The good news is that we are not alone in these feelings and there are things we can do to help cope:

  1. Connect with others: In a time of social distancing, this may seem challenging, but there are ways to make meaningful connections without being in the same room. Identify the people in your life who are good listeners and who give good advice. Reach out to them by phone, video conference, or text – pay attention to the kind of connection that works best for you. For example, if you are an introvert, it might be enough to speak with your friends over text or talk on the phone. If you are an extrovert and miss going out, utilizing tools like video conferencing can help fill your need for human interaction and physical connection. It’s not a bad idea to reach out to someone outside of your home every day in some way. This is likely best done in a personal way like a call or text, rather than through social media.
  2. Move your body: Try to find a way to get appropriate exercise, or even just some sunlight, while practicing safe social distancing. Taking walks, participating in a YouTube exercise video or a live stream yoga class can help lift your mood and ease stress.

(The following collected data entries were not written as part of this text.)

(** The loop of the object case,
    [for (size_t i = 0; i < numKeys; ++i)
       ret.insert({keys[i].as<std::string>(), emValToValue(v[keys[i]])})],
    from index [i] on: [keys] are [keys[i]], [keys[i+1]], ... , each with
    the value that the object holds under it. *)
Definition convert_properties (emValToValue : emscripten.val → outcome js.Value)
    (numKeys : Z)
    : Z → list (string * emscripten.val) → gmap string js.Value → outcome js.Value :=
  fix loop (i : Z) (keys : list (string * emscripten.val))
           (ret : gmap string js.Value) :=
    match keys with
    | (key, x) :: keys =>
        if bool_decide (i < numKeys) then
          r ← emValToValue x ; loop (i + 1) keys (map_insert_new key r ret)
        else Returns (js.Object ret)
    | [] => Returns (js.Object ret)
    end.

(** [ElementaryAudioProcessor::emValToValue(v)]. The array case reads
    [v["length"]] as an [int], the object case the number of keys as a
    [size_t]. *)
Fixpoint emValToValue (v : emscripten.val) : outcome js.Value :=
  if emscripten.isUndefined v then Returns js.Undefined
  else if emscripten.isNull v then Returns js.Null
  else if emscripten.isTrue v then Returns (js.Boolean true)
  else if emscripten.isFalse v then Returns (js.Boolean false)
  else if emscripten.isNumber v then
    d ← emscripten.as_double v ; Returns (js.Number d)
  else if emscripten.isString v then
    s ← emscripten.as_string v ; Returns (js.String s)
  else if emscripten.instanceof v "Float32Array" then
    xs ← emscripten.convertJSArrayToNumberVector v ; Returns (js.Float32Array xs)
  else if emscripten.isArray v then
    match v with
    | emscripten.array xs =>
        let length := Cpp.to_int (Z.of_nat (length xs)) in
        convert_elements emValToValue length 0 xs []
    | _ => Throws foreign_exception
    end
  else if emscripten.instanceof v "Function" then Returns js.Undefined
  else if emscripten.instanceof v "Object" then
    match v with
    | emscripten.object properties =>
        let numKeys := Cpp.to_size_t (Z.of_nat (length properties)) in
        convert_properties emValToValue numKeys 0 properties ∅
    | _ => Throws foreign_exception
    end
  else Returns js.Undefined.

(* ===================================================================== *)
(** * Host values by reference *)
(* ===================================================================== *)

(** The host holds an object by reference, and an array or an object of
    the host may hold a reference to itself. A value of the host is a
    primitive or a reference into the host's heap; the objects of this
    model are the Float32Arrays, the arrays, the functions and the ordinary
    objects whose elements and properties are data properties ([Object
    inherits properties]: the own enumerable string-keyed properties in the
    order of [Object.keys], and whether [Object.prototype] is in the
    prototype chain). Accessor properties and proxies, which run code of
    the host when they are read, and boxed primitives are not among
    them. *)
Module host.

Inductive value : Type :=
| undefined
| null
| boolean (b : bool)
| number (d : spec_float)
| text (s : string)
| symbol
| reference (r : nat).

  3. Be kind: Give others – and yourself – extra grace during this time. If you’re a parent, it’s possible you may feel additional stress about things like extra screen time, juggling work and home school, and keeping your kids on a productive schedule. A good solution is to practice “airport parenting” – imagine you are traveling as a family in an airport. In this scenario, your expectations are typically lower, and your goal is to keep everyone happy, calm, and intact. By using this approach, we are kinder to ourselves and recognize that while things are not perfect, there is lots of quality family bonding taking place. Lowering expectations can also help with stress whether you are a parent or not – simple acts like getting dressed every morning or keeping a daily routine (such as bathing and moisturizing to help with eczema symptoms) can help. The act of being kind to ourselves counts as self-care and is a great coping strategy.

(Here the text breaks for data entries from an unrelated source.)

(** X14. When [onSupportOptionSelect] returns, the support option selected
    is [null] or an option of the catalog that carries the id picked; the
    protocol and the vendor are as before and the
    summary is shown exactly when the form is complete. With the catalog
    not loaded, or no option carrying the id, the selection is [null] and
    the form is incomplete. *)
Theorem support_option_is_looked_up_by_id
    (supportId : string) (this after : Step3.Step3StorageConfigComponent) :
  (Step3.onSupportOptionSelect supportId this = OK after ->
   (Step3.selectedSupportOption after = JNull
    \/ exists cfg, Step3.config this = Some cfg
         /\ In (Step3.selectedSupportOption after) (Step3.supportOptions cfg)
         /\ prop (Step3.selectedSupportOption after) "id" = JStr supportId)
   /\ Step3.selectedStorageProtocol after = Step3.selectedStorageProtocol this
   /\ Step3.selectedStorageVendor after = Step3.selectedStorageVendor this
   /\ Step3.showSummary after = Step3.isFormValid after)
  /\ (match Step3.config this with
      | Some cfg =>
          forallb (fun s => negb (is_nullish s)
                            && negb (Step3.strictly_equals_string (prop s "id") supportId))
            (Step3.supportOptions cfg) = true
      | None => True
      end ->
      exists cleared, Step3.onSupportOptionSelect supportId this = OK cleared
        /\ Step3.selectedSupportOption cleared = JNull
        /\ Step3.isFormValid cleared = false).
Proof.
  unfold Step3.onSupportOptionSelect, mbind, mret, Result_bind, Result_ret.
  split.
  - destruct (Step3.config this) as [cfg|] eqn:Hcfg.
    + destruct (Step3.find_by_id supportId (Step3.supportOptions cfg)) as [found|e]
        eqn:Hfind; [|discriminate].
      intros H. injection H as <-.
      unfold Step3.updateSummary, Step3.isFormValid.
      cbn [Step3.selectedSupportOption Step3.selectedStorageProtocol
           Step3.selectedStorageVendor Step3.showSummary].
      split; [|repeat split].
      destruct (find_by_id_found _ _ _ Hfind) as [->|(Hin & Hid & Ht)].
      * left. reflexivity.
      * right. exists cfg. unfold or_else. rewrite Ht. repeat split; assumption.
    + intros H. injection H as <-.
      unfold Step3.updateSummary, Step3.isFormValid.
      cbn [Step3.selectedSupportOption Step3.selectedStorageProtocol
           Step3.selectedStorageVendor Step3.showSummary].
      split; [left; reflexivity|repeat split].
  - destruct (Step3.config this) as [cfg|]; intros H;
      [rewrite (find_by_id_absent _ _ H)|];
      eexists; (split; [reflexivity|]);
      unfold Step3.updateSummary, Step3.isFormValid;
      cbn [Step3.selectedSupportOption Step3.selectedStorageProtocol
           Step3.selectedStorageVendor or_else ToBoolean];
      rewrite andb_false_r; split; reflexivity.
Qed.

(** ** The progress bar and the review page *)

(** X15. A step of the progress bar counts as completed exactly when its
    payload is saved (truthy); no step outside 1..3 ever does, the review
    step 4 included, even after [completeConfiguration]. Completion is
    unaffected by navigation and lost on reset, and the review page finds
    the configuration complete exactly when steps 1, 2 and 3 are all
    completed. *)
Theorem step_completion_follows_payloads
    (this : ConfigurationStateService) (k step : Z) (d : JSValue)
    (page : Step4.Step4ReviewGenerateComponent) :
  (k < 1 \/ 3 < k -> App.isStepCompleted k (completeConfiguration this) = false)
  /\ App.isStepCompleted 1 (updateStep1 d this) = ToBoolean d
  /\ App.isStepCompleted 2 (updateStep2 d this) = ToBoolean d
  /\ App.isStepCompleted 3 (updateStep3 d this) = ToBoolean d
  /\ App.isStepCompleted k (navigateToStep step this) = App.isStepCompleted k this
  /\ App.isStepCompleted k (completeConfiguration this) = App.isStepCompleted k this
  /\ App.isStepCompleted k (resetConfiguration this) = false
  /\ Step4.isConfigurationComplete (Step4.loadConfiguration this page)
     = App.isStepCompleted 1 this && App.isStepCompleted 2 this
       && App.isStepCompleted 3 this.
Proof.
  unfold App.isStepCompleted. service_unfold.
  rewrite !getCurrentConfiguration_updateConfiguration.
  destruct (navigateToStep_payloads step this) as (H1 & H2 & H3 & _).
  rewrite H1, H2, H3.
  cbn [step1 step2 step3 ToBoolean Z.eqb].
  repeat split.
  - intros [H|H]; destruct (Z.eqb_spec k 1); try lia;
      destruct (Z.eqb_spec k 2); try lia; destruct (Z.eqb_spec k 3); try lia;
      reflexivity.
  - destruct (k =? 1), (k =? 2), (k =? 3); reflexivity.
Qed.
Lemma phone_regex_intro (d0 d1 d2 d3 d4 d5 d6 d7 d8 d9 : N) (rest : jsstring) :
  Forall (fun c => is_digit c = true)
         ([d0; d1; d2; d3; d4; d5; d6; d7; d8; d9] ++ rest) ->
  (length rest <= 1)%nat ->
  test phone_regex
       ([40%N; d0; d1; 41%N; 32%N; d2; d3; d4; d5] ++ rest
          ++ [45%N; d6; d7; d8; d9]) = true.
Proof.
  intros Hall Hlen.
  destruct rest as [|d [|? ?]]; simpl in Hlen; try lia;
    repeat match goal with
           | F : Forall _ (_ :: _) |- _ => inversion F; subst; clear F
           | F : Forall _ (_ ++ _) |- _ => simpl in F
           end;
    unfold phone_regex;
    repeat (cbn -[is_digit N.eqb];
            match goal with
            | E : is_digit ?c = true |- context [is_digit ?c] => rewrite E
            | |- context [(?a =? ?a)%N] => rewrite N.eqb_refl
            | |- context [is_digit 45] => change (is_digit 45) with false
            | |- context [(45 =? ?c)%N] =>
                destruct (N.eqb_spec 45 c) as [Heq|_];
                [ exfalso; subst c;
                  match goal with
                  | E : is_digit 45 = true |- _ =>
                      vm_compute in E; discriminate E
                  end
                | ]
            end);
    reflexivity.
Qed.

(** Evaluation of [\d] on the characters of a string whose digits are
    variables known to be digits and whose other characters are
    literals. *)
Ltac eval_digits :=
  unfold replace_non_digits; cbn [List.filter app];
  repeat (match goal with
          | E : is_digit ?c = true |- context [is_digit ?c] => rewrite E
          | |- context [is_digit (N.pos ?p)] =>
              let b := eval vm_compute in (is_digit (N.pos p)) in
              change (is_digit (N.pos p)) with b
          end; cbn [List.filter app]).

(** A string that matches the phone pattern is left as it is. *)
Lemma formatPhoneNumber_fixes_matches (s : jsstring) :
  test phone_regex s = true -> formatPhoneNumber s = s.
Proof.
  intros H. apply phone_regex_inv in H.
  destruct H as (d0 & d1 & d2 & d3 & d4 & d5 & d6 & d7 & d8 & d9 & rest
                 & Hall & Hlen & ->).
  destruct rest as [|d [|? ?]]; simpl in Hlen; try lia;
    repeat match goal with
           | F : Forall _ (_ :: _) |- _ => inversion F; subst; clear F
           | F : Forall _ (_ ++ _) |- _ => simpl in F
           end.
  - assert (Hd : replace_non_digits
                   ([40%N; d0; d1; 41%N; 32%N; d2; d3; d4; d5] ++ []
                      ++ [45%N; d6; d7; d8; d9])
                 = [d0; d1; d2; d3; d4; d5; d6; d7; d8; d9])
      by (eval_digits; reflexivity).
    unfold formatPhoneNumber. rewrite Hd. reflexivity.
  - assert (Hd : replace_non_digits
                   ([40%N; d0; d1; 41%N; 32%N; d2; d3; d4; d5] ++ [d]
                      ++ [45%N; d6; d7; d8; d9])
                 = [d0; d1; d2; d3; d4; d5; d; d6; d7; d8; d9])
      by (eval_digits; reflexivity).
    unfold formatPhoneNumber. rewrite Hd. reflexivity.
Qed.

  4. Go back to basics: If your stress and eczema are flaring, it can be helpful to identify and record things that have worked in the past, regardless of how simple or obvious they may be. Has increasing the number of times you moisturize helped your skin in the past? Are you following your medication treatment plan closely? If you had been seeing improvement, have you stopped using strategies that worked before? If you are scratching, has keeping your nails smooth and short or using a stress ball or other distraction technique helped in the past? By writing ideas out, it can bring clarity and some sense of control over our situation.

The silver lining to this situation is there is an increase in health care providers offering therapy and consultations via video or teleconferencing. These services make mental health care more accessible, especially for those who live in remote regions. There is also increased understanding and compassion around working from home, changes in how we see productivity, and flexible scheduling – hopefully improving what some eczema sufferers have struggled with in the past as a result of living with a chronic condition.

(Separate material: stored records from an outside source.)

(** C4. [compute_info] aggregates the records whose region is the selected
    one and whose year is the integer value of the selected year, and no
    other: a month is in the tables exactly when such a record has it, each
    monthly value is computed from exactly the records of that region, year
    and month, and a record of another region or year can be dropped from
    the dataset without changing anything returned.  A year written in
    decimal digits selects what the integer selects. *)
Theorem aggregates_exactly_the_selected_records (data : DataFrame)
  (r : string) (yv : pyval) (i : info) :
  compute_info data r yv = Ok i ->
  exists y,
    py_int yv = Ok y
    /\ (forall m,
          In m (map fst (avg_fire_area i))
          <-> exists rec, In rec data /\ Region rec = r /\ Year rec = y
                          /\ Month_name rec = m)
    /\ map fst (avg_count_pixels i) = map fst (avg_fire_area i)
    /\ (forall m v,
          In (m, v) (avg_fire_area i) ->
          v = Num.mean (map Estimated_fire_area (records_of data r y m)))
    /\ (forall m v,
          In (m, v) (avg_count_pixels i) ->
          v = Num.round0 (Num.mean (map Count (records_of data r y m))))
    /\ (forall m rec,
          In rec (records_of data r y m)
          <-> In rec data /\ Region rec = r /\ Year rec = y
              /\ Month_name rec = m)
    /\ (forall d1 x d2,
          data = d1 ++ x :: d2 ->
          Region x <> r \/ Year x <> y ->
          compute_info (d1 ++ d2) r yv = Ok i)
    /\ (forall z : Z,
          compute_info data r (PyStr (str_of_Z z))
          = compute_info data r (PyInt z)).
Proof.
  intros H. destruct (compute_info_tables _ _ _ H) as [y [Hy [Ha [_ [Hc _]]]]].
  exists y. split; [exact Hy|].
  split; [|split; [|split; [|split; [|split; [|split]]]]].
  - intros m. rewrite Ha, map_map, map_id, unique_In, in_map_iff. split.
    + intros [rec [Hm Hin]]. apply select_In in Hin. exists rec. tauto.
    + intros [rec [Hin [Hr [Hyr Hm]]]]. exists rec. split; [exact Hm|].
      apply select_In. tauto.
  - rewrite Ha, Hc, !map_map. reflexivity.
  - intros m v Hin. rewrite Ha in Hin. apply in_map_iff in Hin.
    destruct Hin as [m' [E _]]. injection E as <- <-. reflexivity.
  - intros m v Hin. rewrite Hc in Hin. apply in_map_iff in Hin.
    destruct Hin as [m' [E _]]. injection E as <- <-. reflexivity.
  - intros m rec. apply records_of_In.
  - intros d1 x d2 -> Hx. rewrite <- H.
    rewrite !(compute_info_Ok _ r yv Hy). rewrite (select_skip d1 d2 x Hx).
    reflexivity.
  - intros z. unfold compute_info. rewrite py_int_str_of_Z. reflexivity.
Qed.

Lemma aggregates_exactly_the_selected_records_witness :
  compute_info scenario "NSW" (PyStr "2019") = Ok scenario_info
  /\ exists y,
       py_int (PyStr "2019") = Ok y
       /\ map fst (avg_count_pixels scenario_info)
          = map fst (avg_fire_area scenario_info).
Proof.
  split; [reflexivity|].
  destruct (@aggregates_exactly_the_selected_records scenario "NSW"
              (PyStr "2019") scenario_info eq_refl)
    as [y [Hy [_ [Hk _]]]].
  exists y. split; [exact Hy | exact Hk].
Defined.

(** The year is compared as an integer: the string of the digits selects
    what the integer selects. *)
Example year_string_as_integer :
  compute_info scenario "NSW" (PyStr "2019")
  = compute_info scenario "NSW" (PyInt 2019)
  /\ select scenario "NSW" 2019 = scenario
  /\ select scenario "NSW" 2020 = []
  /\ select scenario "VIC" 2019 = [].
Proof. repeat split. Qed.

(** C5. On the three-row scenario, [compute_info] for NSW and 2019 returns
    the mean areas Jan 15 and Feb 5 with total 20, and the mean counts
    Jan 200 and Feb 50 with total 250. *)
Theorem scenario_nsw_2019 :
  compute_info scenario "NSW" (PyStr "2019")
  = Ok {| avg_fire_area := [("Jan", 15); ("Feb", 5)];
          total_area := 20;
          avg_count_pixels := [("Jan", 200); ("Feb", 50)];
          total_pixels := 250 |}
  /\ compute_info scenario "NSW" (PyInt 2019)
     = compute_info scenario "NSW" (PyStr "2019").
Proof. split; vm_compute; reflexivity. Qed.

Lemma select_empty (data : DataFrame) (r : string) (y : Z) :
  (forall rec, In rec data -> ~ (Region rec = r /\ Year rec = y)) ->
  select data r y = [].
Proof.
  intros Hno. destruct (select data r y) as [|rec l] eqn:E; [reflexivity|].
  exfalso.
  assert (Hin : In rec (select data r y)) by (rewrite E; left; reflexivity).
  apply select_In in Hin. apply (Hno rec); tauto.
Qed.

(** C6. When no record has both the selected region and the selected year,
    [compute_info] raises nothing and returns two empty tables and two
    totals equal to 0. *)
Theorem no_matching_record_empty_result (data : DataFrame) (r : string)
  (yv : pyval) (y : Z) :
  py_int yv = Ok y ->
  (forall rec, In rec data -> ~ (Region rec = r /\ Year rec = y)) ->
  compute_info data r yv = Ok empty_info.
Proof.
  intros Hy Hno. rewrite (compute_info_Ok data r yv Hy).
  rewrite (select_empty data Hno). reflexivity.
Qed.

While these suggestions are meant to help ease feelings of stress and anxiety, it is important to remember that if you are experiencing feelings of sadness, depression, or anxiety that are not getting better and/or interfere with your ability to function day to day, please speak with your health care provider.”

ESC sincerely thanks Dr. Shawn Reynolds Ph.D., R.Psych (AB) for his generous contribution and ongoing support. Dr. Reynolds is a registered psychologist based in the Edmonton area.